### Task statement
Every line from the one with "(** * QuizYoSelf: the" to the one with "- Counters that", including those two, is to be copied exactly; all other lines of the entries below are left out.

:: Exercise materials

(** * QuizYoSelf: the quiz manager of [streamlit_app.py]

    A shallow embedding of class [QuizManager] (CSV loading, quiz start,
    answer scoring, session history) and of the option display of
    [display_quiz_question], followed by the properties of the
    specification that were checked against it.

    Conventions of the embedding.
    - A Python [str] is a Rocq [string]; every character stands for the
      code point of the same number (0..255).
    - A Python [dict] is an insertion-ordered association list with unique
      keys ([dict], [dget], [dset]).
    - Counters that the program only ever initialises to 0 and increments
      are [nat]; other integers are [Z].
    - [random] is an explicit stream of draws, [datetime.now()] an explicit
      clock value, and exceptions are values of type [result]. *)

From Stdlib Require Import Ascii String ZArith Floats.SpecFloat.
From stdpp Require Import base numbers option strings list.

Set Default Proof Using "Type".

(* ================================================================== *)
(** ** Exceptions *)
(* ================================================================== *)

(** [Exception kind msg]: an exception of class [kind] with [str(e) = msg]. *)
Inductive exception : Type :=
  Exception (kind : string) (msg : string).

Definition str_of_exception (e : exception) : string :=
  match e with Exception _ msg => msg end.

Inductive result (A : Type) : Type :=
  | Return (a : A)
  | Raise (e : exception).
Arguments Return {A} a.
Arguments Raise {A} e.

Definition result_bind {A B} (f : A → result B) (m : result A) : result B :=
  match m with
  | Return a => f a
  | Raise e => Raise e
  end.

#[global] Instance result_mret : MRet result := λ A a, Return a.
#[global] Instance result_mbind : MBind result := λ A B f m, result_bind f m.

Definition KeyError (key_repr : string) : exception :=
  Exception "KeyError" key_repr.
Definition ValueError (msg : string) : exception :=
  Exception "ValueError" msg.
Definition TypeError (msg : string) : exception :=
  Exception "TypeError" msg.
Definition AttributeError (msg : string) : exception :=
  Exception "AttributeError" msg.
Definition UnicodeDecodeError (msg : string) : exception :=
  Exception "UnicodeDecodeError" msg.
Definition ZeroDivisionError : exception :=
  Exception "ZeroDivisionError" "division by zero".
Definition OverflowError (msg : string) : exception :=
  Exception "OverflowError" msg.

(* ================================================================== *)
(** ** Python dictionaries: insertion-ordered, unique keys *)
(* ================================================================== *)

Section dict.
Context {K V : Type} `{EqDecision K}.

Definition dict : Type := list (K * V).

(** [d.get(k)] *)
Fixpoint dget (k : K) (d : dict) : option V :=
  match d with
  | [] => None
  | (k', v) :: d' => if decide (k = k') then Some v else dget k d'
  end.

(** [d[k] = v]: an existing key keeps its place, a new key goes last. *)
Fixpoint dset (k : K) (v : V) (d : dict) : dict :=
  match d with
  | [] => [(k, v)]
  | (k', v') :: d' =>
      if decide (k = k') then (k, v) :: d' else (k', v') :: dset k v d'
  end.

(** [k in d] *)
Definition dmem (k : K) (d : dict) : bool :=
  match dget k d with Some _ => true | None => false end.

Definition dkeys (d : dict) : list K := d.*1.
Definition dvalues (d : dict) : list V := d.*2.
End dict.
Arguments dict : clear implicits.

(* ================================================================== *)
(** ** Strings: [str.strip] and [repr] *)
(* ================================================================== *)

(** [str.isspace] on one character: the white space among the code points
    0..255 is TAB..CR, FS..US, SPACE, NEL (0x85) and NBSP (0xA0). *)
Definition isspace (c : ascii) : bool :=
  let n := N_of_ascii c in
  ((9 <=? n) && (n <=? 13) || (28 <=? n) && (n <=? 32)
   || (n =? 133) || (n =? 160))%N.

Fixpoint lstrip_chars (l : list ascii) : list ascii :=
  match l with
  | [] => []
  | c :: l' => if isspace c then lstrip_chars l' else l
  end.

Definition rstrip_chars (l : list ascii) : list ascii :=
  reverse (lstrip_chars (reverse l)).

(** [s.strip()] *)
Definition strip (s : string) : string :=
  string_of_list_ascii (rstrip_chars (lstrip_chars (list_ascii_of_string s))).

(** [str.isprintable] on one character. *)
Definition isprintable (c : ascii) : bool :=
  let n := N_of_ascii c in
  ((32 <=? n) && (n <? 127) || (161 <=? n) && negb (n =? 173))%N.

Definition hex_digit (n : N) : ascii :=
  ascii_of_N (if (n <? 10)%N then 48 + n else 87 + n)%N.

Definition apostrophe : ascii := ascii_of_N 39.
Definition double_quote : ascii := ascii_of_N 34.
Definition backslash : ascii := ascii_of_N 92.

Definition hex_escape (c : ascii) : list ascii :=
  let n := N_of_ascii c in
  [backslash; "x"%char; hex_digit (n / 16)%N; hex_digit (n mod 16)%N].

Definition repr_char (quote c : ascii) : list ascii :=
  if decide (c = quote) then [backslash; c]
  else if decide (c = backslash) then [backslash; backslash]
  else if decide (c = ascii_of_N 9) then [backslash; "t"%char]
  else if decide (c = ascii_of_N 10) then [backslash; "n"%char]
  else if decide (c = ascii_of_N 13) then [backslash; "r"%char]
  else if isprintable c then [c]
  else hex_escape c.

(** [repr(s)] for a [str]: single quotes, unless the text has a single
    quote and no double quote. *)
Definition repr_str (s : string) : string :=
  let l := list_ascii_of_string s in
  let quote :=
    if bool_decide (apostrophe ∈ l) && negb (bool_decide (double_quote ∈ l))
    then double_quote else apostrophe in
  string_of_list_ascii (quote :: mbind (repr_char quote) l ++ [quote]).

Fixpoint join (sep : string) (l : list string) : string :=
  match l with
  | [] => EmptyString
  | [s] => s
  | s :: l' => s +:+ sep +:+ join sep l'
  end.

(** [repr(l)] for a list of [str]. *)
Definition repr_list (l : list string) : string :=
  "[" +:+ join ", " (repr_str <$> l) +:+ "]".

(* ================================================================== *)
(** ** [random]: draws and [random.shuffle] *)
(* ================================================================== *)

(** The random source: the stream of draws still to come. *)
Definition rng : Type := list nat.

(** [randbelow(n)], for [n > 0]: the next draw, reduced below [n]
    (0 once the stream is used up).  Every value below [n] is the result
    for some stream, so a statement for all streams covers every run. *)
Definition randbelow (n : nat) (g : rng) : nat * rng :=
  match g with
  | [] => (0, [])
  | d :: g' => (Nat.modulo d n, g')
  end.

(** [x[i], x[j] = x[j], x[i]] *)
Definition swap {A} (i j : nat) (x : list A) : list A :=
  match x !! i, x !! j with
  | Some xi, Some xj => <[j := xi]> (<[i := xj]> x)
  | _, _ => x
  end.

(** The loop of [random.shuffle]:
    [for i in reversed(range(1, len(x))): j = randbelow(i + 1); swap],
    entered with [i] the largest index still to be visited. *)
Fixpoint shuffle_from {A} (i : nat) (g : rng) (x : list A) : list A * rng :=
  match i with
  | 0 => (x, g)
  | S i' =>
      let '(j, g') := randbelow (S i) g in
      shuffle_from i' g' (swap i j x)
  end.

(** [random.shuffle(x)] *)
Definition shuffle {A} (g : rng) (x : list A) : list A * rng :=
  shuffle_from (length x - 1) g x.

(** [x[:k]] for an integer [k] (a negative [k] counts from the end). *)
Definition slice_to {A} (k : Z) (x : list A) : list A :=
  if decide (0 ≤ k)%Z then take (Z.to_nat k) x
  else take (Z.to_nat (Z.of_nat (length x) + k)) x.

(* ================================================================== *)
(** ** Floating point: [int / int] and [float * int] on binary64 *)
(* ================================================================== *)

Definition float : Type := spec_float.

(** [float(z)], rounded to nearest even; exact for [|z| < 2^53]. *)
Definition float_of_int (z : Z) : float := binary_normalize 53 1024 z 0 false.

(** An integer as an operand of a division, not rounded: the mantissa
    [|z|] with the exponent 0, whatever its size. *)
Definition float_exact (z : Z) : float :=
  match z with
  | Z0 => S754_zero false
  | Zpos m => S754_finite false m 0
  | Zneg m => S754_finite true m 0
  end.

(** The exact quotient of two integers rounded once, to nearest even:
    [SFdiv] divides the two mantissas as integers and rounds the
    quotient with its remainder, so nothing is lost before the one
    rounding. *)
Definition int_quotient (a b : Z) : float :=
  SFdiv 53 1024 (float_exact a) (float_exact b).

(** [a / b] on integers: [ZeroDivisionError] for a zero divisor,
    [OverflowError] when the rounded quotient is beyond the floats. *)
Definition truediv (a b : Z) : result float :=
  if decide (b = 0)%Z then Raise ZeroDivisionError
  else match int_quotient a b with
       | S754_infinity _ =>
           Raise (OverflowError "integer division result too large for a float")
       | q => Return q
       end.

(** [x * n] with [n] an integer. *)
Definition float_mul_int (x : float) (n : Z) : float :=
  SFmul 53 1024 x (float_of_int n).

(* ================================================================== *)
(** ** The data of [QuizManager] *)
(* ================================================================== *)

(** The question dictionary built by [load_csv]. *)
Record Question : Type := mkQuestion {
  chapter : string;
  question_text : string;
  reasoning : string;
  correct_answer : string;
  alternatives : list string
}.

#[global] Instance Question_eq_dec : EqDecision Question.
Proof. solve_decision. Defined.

::::
:: Exercise materials

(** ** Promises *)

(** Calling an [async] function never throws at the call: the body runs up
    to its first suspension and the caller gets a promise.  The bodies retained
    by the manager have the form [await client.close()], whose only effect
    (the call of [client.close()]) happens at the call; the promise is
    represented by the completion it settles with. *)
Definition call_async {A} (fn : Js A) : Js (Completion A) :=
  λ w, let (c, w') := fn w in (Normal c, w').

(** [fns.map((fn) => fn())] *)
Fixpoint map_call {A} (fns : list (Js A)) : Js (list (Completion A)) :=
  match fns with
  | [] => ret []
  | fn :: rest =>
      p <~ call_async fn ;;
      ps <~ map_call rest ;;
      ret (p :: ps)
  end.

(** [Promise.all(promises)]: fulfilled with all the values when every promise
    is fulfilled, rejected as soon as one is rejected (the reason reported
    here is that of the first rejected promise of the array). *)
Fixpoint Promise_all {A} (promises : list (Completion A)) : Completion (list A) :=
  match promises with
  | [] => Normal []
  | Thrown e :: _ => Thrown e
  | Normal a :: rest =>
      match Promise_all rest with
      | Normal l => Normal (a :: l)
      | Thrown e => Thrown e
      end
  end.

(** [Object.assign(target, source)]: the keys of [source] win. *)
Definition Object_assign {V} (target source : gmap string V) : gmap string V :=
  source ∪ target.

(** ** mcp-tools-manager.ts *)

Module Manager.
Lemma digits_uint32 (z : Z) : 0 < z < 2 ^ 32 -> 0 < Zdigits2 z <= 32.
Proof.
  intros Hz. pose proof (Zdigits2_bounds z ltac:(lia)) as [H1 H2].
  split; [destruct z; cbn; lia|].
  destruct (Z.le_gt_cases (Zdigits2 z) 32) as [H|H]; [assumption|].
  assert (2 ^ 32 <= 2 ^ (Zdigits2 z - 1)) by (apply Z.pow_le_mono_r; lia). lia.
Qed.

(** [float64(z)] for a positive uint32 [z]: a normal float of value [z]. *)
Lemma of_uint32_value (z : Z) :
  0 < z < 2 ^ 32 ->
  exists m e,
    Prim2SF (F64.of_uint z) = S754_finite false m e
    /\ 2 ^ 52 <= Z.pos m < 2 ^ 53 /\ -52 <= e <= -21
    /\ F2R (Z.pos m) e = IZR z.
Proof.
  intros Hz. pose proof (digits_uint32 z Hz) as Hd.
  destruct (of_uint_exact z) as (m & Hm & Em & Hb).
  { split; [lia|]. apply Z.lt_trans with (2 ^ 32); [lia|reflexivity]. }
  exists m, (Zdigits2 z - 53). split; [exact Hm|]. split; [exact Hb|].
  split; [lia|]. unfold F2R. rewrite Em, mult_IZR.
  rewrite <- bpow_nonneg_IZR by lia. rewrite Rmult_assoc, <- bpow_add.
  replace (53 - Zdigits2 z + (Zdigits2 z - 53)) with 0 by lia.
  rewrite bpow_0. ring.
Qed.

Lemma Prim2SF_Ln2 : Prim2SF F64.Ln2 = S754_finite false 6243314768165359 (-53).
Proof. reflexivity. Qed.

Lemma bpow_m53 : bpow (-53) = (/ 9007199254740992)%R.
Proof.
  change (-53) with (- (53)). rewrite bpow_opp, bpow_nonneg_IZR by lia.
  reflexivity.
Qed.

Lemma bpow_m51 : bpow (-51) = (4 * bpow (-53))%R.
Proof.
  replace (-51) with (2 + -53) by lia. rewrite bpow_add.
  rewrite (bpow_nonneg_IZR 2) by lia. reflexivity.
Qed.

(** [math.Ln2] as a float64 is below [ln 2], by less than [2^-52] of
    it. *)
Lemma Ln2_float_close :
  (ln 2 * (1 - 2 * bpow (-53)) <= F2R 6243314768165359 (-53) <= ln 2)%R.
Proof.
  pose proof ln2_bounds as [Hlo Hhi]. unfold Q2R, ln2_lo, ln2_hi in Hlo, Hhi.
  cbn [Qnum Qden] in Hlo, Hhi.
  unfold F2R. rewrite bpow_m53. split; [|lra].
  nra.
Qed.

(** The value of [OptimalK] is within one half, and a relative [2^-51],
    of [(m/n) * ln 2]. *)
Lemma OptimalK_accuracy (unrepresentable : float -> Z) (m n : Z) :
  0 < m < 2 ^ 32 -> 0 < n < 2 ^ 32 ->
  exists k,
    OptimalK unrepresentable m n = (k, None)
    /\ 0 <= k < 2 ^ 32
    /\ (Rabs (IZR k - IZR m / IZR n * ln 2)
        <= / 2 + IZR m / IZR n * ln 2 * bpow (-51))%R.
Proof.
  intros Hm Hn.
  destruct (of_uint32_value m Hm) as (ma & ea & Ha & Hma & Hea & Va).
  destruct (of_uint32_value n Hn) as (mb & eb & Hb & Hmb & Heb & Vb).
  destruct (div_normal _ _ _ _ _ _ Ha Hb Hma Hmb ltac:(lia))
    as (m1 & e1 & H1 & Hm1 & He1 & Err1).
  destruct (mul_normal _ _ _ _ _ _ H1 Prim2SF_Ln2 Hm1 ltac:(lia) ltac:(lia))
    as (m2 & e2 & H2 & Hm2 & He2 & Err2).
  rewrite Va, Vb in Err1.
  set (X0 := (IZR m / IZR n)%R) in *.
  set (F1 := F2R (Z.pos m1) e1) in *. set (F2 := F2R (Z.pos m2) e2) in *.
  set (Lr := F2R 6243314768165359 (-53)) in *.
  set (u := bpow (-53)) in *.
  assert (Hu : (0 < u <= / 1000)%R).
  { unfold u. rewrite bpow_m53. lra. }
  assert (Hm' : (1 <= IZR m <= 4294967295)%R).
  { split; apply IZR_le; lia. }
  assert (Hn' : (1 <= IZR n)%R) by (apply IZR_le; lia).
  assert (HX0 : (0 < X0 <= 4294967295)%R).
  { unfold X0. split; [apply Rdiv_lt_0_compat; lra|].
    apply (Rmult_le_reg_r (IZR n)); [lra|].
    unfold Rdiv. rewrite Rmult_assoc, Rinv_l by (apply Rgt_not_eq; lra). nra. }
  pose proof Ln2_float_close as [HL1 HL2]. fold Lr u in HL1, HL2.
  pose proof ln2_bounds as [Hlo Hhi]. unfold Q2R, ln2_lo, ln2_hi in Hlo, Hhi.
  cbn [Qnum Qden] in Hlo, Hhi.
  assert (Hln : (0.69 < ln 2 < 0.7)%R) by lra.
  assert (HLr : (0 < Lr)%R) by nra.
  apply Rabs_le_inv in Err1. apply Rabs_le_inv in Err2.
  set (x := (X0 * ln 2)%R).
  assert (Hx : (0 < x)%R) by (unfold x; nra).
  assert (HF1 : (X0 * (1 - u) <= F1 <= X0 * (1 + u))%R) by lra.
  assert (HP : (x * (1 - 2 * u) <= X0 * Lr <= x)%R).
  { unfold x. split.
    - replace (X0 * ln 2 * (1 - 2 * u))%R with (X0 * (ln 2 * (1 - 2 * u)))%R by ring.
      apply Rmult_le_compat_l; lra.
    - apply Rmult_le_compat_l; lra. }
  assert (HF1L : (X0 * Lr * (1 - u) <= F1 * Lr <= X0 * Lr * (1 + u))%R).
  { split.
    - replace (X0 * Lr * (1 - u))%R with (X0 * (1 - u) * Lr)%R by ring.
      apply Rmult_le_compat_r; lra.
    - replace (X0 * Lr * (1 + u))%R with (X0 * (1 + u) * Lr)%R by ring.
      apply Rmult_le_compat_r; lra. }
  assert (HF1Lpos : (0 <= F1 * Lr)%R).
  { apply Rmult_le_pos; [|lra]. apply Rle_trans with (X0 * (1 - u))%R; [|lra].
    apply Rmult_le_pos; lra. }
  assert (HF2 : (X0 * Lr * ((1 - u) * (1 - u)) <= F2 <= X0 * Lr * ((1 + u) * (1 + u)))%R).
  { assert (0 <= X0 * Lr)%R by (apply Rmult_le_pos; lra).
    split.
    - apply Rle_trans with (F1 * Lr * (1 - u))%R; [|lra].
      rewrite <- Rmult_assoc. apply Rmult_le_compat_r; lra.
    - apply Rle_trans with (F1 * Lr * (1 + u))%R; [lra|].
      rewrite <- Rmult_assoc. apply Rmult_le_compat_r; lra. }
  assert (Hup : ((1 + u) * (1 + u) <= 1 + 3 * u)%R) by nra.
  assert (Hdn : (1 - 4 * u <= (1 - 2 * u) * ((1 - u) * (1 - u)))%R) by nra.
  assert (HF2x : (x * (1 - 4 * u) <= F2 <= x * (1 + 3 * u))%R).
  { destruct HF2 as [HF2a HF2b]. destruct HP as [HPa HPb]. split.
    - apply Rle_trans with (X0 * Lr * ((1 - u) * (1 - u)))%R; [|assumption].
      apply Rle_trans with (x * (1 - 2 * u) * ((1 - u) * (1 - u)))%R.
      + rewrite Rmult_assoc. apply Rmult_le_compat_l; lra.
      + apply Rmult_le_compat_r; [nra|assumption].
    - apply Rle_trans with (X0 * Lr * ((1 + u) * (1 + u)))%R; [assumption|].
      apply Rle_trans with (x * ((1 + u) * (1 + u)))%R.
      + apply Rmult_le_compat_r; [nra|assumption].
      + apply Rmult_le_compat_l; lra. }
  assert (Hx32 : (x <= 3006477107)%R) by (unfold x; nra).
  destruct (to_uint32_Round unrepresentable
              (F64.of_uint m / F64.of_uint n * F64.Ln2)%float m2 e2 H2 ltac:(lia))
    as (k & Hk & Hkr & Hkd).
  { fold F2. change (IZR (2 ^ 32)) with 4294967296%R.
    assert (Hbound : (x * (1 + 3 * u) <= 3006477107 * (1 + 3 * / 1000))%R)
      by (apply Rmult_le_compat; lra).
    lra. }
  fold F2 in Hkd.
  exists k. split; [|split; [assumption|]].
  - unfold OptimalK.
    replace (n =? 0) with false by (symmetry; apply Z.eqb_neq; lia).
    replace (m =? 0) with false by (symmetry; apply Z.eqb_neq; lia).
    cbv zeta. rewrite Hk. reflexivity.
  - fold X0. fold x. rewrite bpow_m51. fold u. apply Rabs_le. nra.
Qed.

::::

### Answer below
(** * QuizYoSelf: the quiz manager of [streamlit_app.py]

    A shallow embedding of class [QuizManager] (CSV loading, quiz start,
    answer scoring, session history) and of the option display of
    [display_quiz_question], followed by the properties of the
    specification that were checked against it.

    Conventions of the embedding.
    - A Python [str] is a Rocq [string]; every character stands for the
      code point of the same number (0..255).
    - A Python [dict] is an insertion-ordered association list with unique
      keys ([dict], [dget], [dset]).
    - Counters that the program only ever initialises to 0 and increments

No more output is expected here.